I'm confused. You've never even seen a hash table come up before? What sort of front-end work are you doing?
I just find this extremely unlikely if not borderline impossible. Hash tables are one of the most universal data structures in practical software development. This is just as true in JavaScript for front-end work as it is anywhere else.
I use js objects, of course, which are hash tables.
Would I hire a front-end developer who didn't know that, or didn't know that they had O(1) lookup time? Very possibly. Because there are so many things that are more important than that knowledge when you are actually building software for a business. Things like experience with usability testing, JS/CSS build tools, unit testing and refactoring, a decent eye for graphic design (even if they won't be doing that work themselves), an open-mind and lack of ego -- just off the top of my head, these are all things I'd consider orders of magnitude more important than knowing technical details about hash tables.
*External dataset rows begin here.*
(* ===== verification/Subscription.v ===== *)
(** pty/manager.go: session snapshots, observer events and [Subscription], the
    bounded queue of one observer. *)

From S2P Require Import Prelude Errors BigEndian PtyTypes Attachment.

(** ** Data *)

Inductive SessionState :=
| SessionStarting | SessionRunning | SessionStopping | SessionExited | SessionFailed.
#[export] Instance SessionState_eq_dec : EqDecision SessionState.
Proof. solve_decision. Defined.

Record SessionInfo := mkSessionInfo {
  si_ID : Z;
  si_State : SessionState;
  si_Size : Size;
  si_StartedAt : Z;
  si_LastSequence : Z;
  si_Exit : option ExitStatus;
  si_AttachmentCount : Z;
  si_HistoryAvailable : bool;
}.

Inductive EventKind :=
| EventOpened | EventOutput | EventExited | EventAttached | EventDetached
| EventRetained | EventEvicted | EventRemoved.
#[export] Instance EventKind_eq_dec : EqDecision EventKind.
Proof. solve_decision. Defined.

Record AttachmentInfo := mkAttachmentInfo { ai_ID : Z; ai_Reason : option AttachmentCloseReason }.

Record Event := mkEvent {
  e_Kind : EventKind;
  e_Session : SessionInfo;
  e_Output : option OutputEvent;
  e_Attachment : option AttachmentInfo;
}.

Inductive ObserverCloseReason :=
| ObserverClosedExplicitly | ObserverContextCanceled | ObserverQueueOverflow | ObserverManagerClosed.
#[export] Instance ObserverCloseReason_eq_dec : EqDecision ObserverCloseReason.
Proof. solve_decision. Defined.

Definition eventBytes (event : Event) : Z :=
  match e_Output event with Some o => len (ev_Data o) + 64 | None => 128 end.

(** [su_finished] is [finishOnce] and the closed [done] channel. *)
Record Subscription := mkSubscription {
  su_maxBytes : Z;
  su_queue : list Event;
  su_bytes : Z;
  su_closed : bool;
  su_err : option error;
  su_reason : option ObserverCloseReason;
  su_changed : N;
  su_finished : bool;
}.

Definition newSubscription (max : Z) : Subscription := mkSubscription max [] 0 false None None 0 false.

(** [enqueue] *)
Definition enqueue (event : Event) (s : Subscription) : option error * Subscription :=
  if su_closed s then (Some ErrObserverClosed, s)
  else
    let size := eventBytes event in
    if (su_maxBytes s <? size) || (su_maxBytes s <? su_bytes s + size) then (Some ErrQueueOverflow, s)
    else (None, mkSubscription (su_maxBytes s) (su_queue s ++ [event]) (su_bytes s + size)
            (su_closed s) (su_err s) (su_reason s) (su_changed s + 1) (su_finished s)).

(** [finish], up to [recordObserverClose]. *)
Definition finish (err : option error) (reason : ObserverCloseReason) (s : Subscription) : Subscription :=
  if su_finished s then s
  else mkSubscription (su_maxBytes s) [] 0 true err (Some reason) (su_changed s + 1) true.

Inductive next_outcome := NextEvent (e : Event) | NextClosed | NextWait (gen : N).

(** One iteration of [next] up to its select. *)
Definition next_section (s : Subscription) : next_outcome * Subscription :=
  match su_queue s with
  | e :: queue =>
      (NextEvent e, mkSubscription (su_maxBytes s) queue (su_bytes s - eventBytes e)
         (su_closed s) (su_err s) (su_reason s) (su_changed s + 1) (su_finished s))
  | [] => (if su_closed s then NextClosed else NextWait (su_changed s), s)
  end.

(** ** The worker *)

Inductive sub_pc :=
| PNext
| PWaiting (gen : N)
| PSending (e : Event)        (* the select of run: s.events <- event *)
| PReturned.

(** [su_offered]: the events [enqueue] accepted; [su_received]: those the consumer
    received from the channel. *)
Record SState := mkSState {
  sub : Subscription;
  sub_at : sub_pc;
  su_offered : list Event;
  su_received : list Event;
}.

Definition initial_sstate (max : Z) : SState := mkSState (newSubscription max) PNext [] [].

Inductive s_step : SState -> SState -> Prop :=
| ss_enqueue e s s1 :
    enqueue e (sub s) = (None, s1) -> s_step s (mkSState s1 (sub_at s) (su_offered s ++ [e]) (su_received s))
| ss_finish err reason s :
    s_step s (mkSState (finish err reason (sub s)) (sub_at s) (su_offered s) (su_received s))
| ss_next s :
    sub_at s = PNext ->
    s_step s (let '(out, s1) := next_section (sub s) in
      mkSState s1 (match out with
                   | NextEvent e => PSending e | NextClosed => PReturned | NextWait gen => PWaiting gen
                   end) (su_offered s) (su_received s))
| ss_changed gen s :
    sub_at s = PWaiting gen -> (gen < su_changed (sub s))%N ->
    s_step s (mkSState (sub s) PNext (su_offered s) (su_received s))
| ss_ctx_waiting gen s :
    sub_at s = PWaiting gen -> s_step s (mkSState (sub s) PReturned (su_offered s) (su_received s))
| ss_received e s :
    sub_at s = PSending e -> s_step s (mkSState (sub s) PNext (su_offered s) (su_received s ++ [e]))
| ss_ctx_sending e s :
    sub_at s = PSending e -> s_step s (mkSState (sub s) PReturned (su_offered s) (su_received s)).

Inductive s_reachable (max : Z) : SState -> Prop :=
| sr_init : s_reachable max (initial_sstate max)
| sr_step s s' : s_reachable max s -> s_step s s' -> s_reachable max s'.

Definition in_hand (pc : sub_pc) : list Event := match pc with PSending e => [e] | _ => [] end.

Record s_inv (max : Z) (s : SState) : Prop := {
  sv_max : su_maxBytes (sub s) = max;
  sv_bytes : su_bytes (sub s) = sumZ eventBytes (su_queue (sub s));
  sv_bound : su_bytes (sub s) <= max;
  sv_order : exists rest, su_offered s = su_received s ++ in_hand (sub_at s) ++ rest /\
    (su_closed (sub s) = false -> sub_at s <> PReturned -> rest = su_queue (sub s));
  sv_closed : su_closed (sub s) = true -> su_queue (sub s) = [];
  sv_finished : su_finished (sub s) = su_closed (sub s);
}.

Lemma eventBytes_pos e : 0 < eventBytes e.
Proof. unfold eventBytes. destruct (e_Output e) as [o|]; [pose proof (len_nonneg (ev_Data o))|]; lia. Qed.

Lemma initial_s_inv max : 0 <= max -> s_inv max (initial_sstate max).
Proof. intros Hm. split; cbn; try done. by exists []. Qed.

Lemma s_inv_step max s s' : s_inv max s -> s_step s s' -> s_inv max s'.
Proof.
  intros [Hmax Hb Hbd (rest & Ho & Hl) Hc Hf] Hs.
  destruct Hs as [e s s1 He|err reason s|s Hp|gen s Hp _|gen s Hp|e s Hp|e s Hp].
  - unfold enqueue in He. destruct (su_closed (sub s)) eqn:Ec; [done|].
    destruct (_ || _) eqn:E; [done|]. injection He as <-. reflect_bools.
    split; cbn -[eventBytes]; rewrite ?Ec; try done.
    + mux_rw. rewrite Hb. lia.
    + lia.
    + exists (rest ++ [e]). rewrite Ho, <- !(assoc_L (++)). split; [done|]. intros _ Hr.
      by rewrite (Hl eq_refl Hr).
  - unfold finish. destruct (su_finished (sub s)) eqn:Efin; [split; cbn; try congruence; try done; by exists rest|].
    pose proof (sumZ_nonneg eventBytes (su_queue (sub s))) as Hnn.
    split; cbn; try done.
    + rewrite <- Hmax. assert (0 <= su_bytes (sub s)); [|lia]. rewrite Hb. apply Hnn.
      intros e _. pose proof (eventBytes_pos e). lia.
    + by exists rest.
  - rewrite Hp in *. unfold next_section. destruct (su_queue (sub s)) as [|e q] eqn:Eq.
    + split; rewrite ?Eq; cbn; rewrite ?Eq; try done. exists rest.
      destruct (su_closed (sub s)) eqn:Ec; split; try done. intros _ _. by apply Hl.
    + assert (su_closed (sub s) = false) as Hop
        by (destruct (su_closed (sub s)); [by specialize (Hc eq_refl)|done]).
      pose proof (eventBytes_pos e). mux_rw. split; cbn -[eventBytes]; rewrite ?Hop in *; try done.
      * lia.
      * lia.
      * exists q. split; [|done]. rewrite Ho. cbn. by rewrite Hl by done.
  - rewrite Hp in *. split; cbn; try done. exists rest. split; [done|]. intros Hop _. by apply Hl.
  - rewrite Hp in *. split; cbn; try done. by exists rest.
  - rewrite Hp in *. split; cbn; try done. exists rest. rewrite Ho, <- (assoc_L (++)). split; [done|].
    intros Hop _. by apply Hl.
  - rewrite Hp in *. split; cbn; try done. exists (e :: rest). by rewrite Ho.
Qed.

(** An observer sees a gap-free prefix. The events a consumer receives are,
    in order, the first of those the Manager queued for it; while the
    subscription is open and its worker runs, the next one or two places are the
    event in hand and the queue, nothing being lost; the queue never exceeds its
    byte limit, and a closed subscription holds nothing. *)
Theorem subscription_order max s :
  0 <= max -> s_reachable max s ->
  su_received s `prefix_of` su_offered s /\
  (su_closed (sub s) = false -> sub_at s <> PReturned ->
     su_offered s = su_received s ++ in_hand (sub_at s) ++ su_queue (sub s)) /\
  sumZ eventBytes (su_queue (sub s)) <= max /\
  (su_closed (sub s) = true -> su_queue (sub s) = []).
Proof.
  intros Hm Hr. assert (s_inv max s) as I by (induction Hr; [by apply initial_s_inv|by eapply s_inv_step]).
  destruct I as [_ Hb Hbd (rest & Ho & Hl) Hc _]. split_and!; try done.
  - rewrite Ho. by apply prefix_app_r.
  - intros Hop Hp. by rewrite Ho, Hl.
  - by rewrite <- Hb.
Qed.

Definition demo_info : SessionInfo := mkSessionInfo 1 SessionRunning (mkSize 80 24) 0 0 None 0 false.
Definition demo_event : Event := mkEvent EventOpened demo_info None None.

Lemma subscription_order_witness :
  exists s, s_reachable 300 s /\ su_received s = [demo_event] /\ su_queue (sub s) = [demo_event] /\
    su_offered s = su_received s ++ in_hand (sub_at s) ++ su_queue (sub s).
Proof.
  set (s0 := initial_sstate 300).
  set (s1 := mkSState (enqueue demo_event (sub s0)).2 PNext [demo_event] []).
  set (s2 := mkSState (enqueue demo_event (sub s1)).2 PNext [demo_event; demo_event] []).
  set (s3 := mkSState (next_section (sub s2)).2 (PSending demo_event) [demo_event; demo_event] []).
  set (s4 := mkSState (sub s3) PNext [demo_event; demo_event] [demo_event]).
  assert (s_reachable 300 s4) as R.
  { eapply sr_step; [|exact (ss_received demo_event s3 eq_refl)].
    eapply sr_step; [|exact (ss_next s2 eq_refl)].
    eapply sr_step; [|exact (ss_enqueue demo_event s1 _ eq_refl)].
    eapply sr_step; [apply sr_init|exact (ss_enqueue demo_event s0 _ eq_refl)]. }
  exists s4. split; [exact R|]. split; [reflexivity|]. split; [reflexivity|].
  exact (proj1 (proj2 (subscription_order 300 s4 ltac:(lia) R)) eq_refl ltac:(discriminate)).
Defined.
Expecting somebody to know what a hash table is and understand the time complexity of inserting and looking up elements is fair. Expecting them to build one from scratch on a whiteboard is just ritualized hazing.
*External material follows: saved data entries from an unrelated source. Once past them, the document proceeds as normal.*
(** The last critical section of [run]: retention with its evictions, or removal. *)
Definition run_finalize (fuel : nat) (cfg : ManagerConfig) (id : Z) (m : Manager) : option (list retainedRemoval * Manager) :=
  match sessions m !! id with
  | None => Some ([], m)
  | Some s =>
      let s := set_attachments ∅ s in
      if negb (closing m) && (ExitPolicy cfg =? ExitedSessionRetain) then
        let s := set_lifecycle (s_state s) (s_exit s) true (s_removing s) s in
        let m := with_sessions (<[id := s]> (sessions m)) m in
        let m := with_retained (retainedExited m ++ [s_id s]) m in
        let m := with_generation (u64 (generation m + 1)) m in
        let m := (emit (info_event EventRetained s) m).2 in
        beginRetentionEvictions fuel cfg m
      else
        let m := removeSession s m in
        let m := with_counts (processesStarted m) (processesExited m) (sessionsEvicted m) (u64 (sessionsRemoved m + 1)) m in
        Some ([], (emit (info_event EventRemoved (set_history [] 0 (set_lifecycle (s_state s) (s_exit s) false false s))) m).2)
  end.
I don't see anyone mentioning requiring one to build all these data structures from scratch. I'd agree with you that this is a less useful exercise for interviews, in particular front-end interviews, but I don't think it's fair to assume that this is what the poster above meant. Only "basic knowledge" was mentioned.
I just find this extremely unlikely if not borderline impossible. Hash tables are one of the most universal data structures in practical software development. This is just as true in JavaScript for front-end work as it is anywhere else.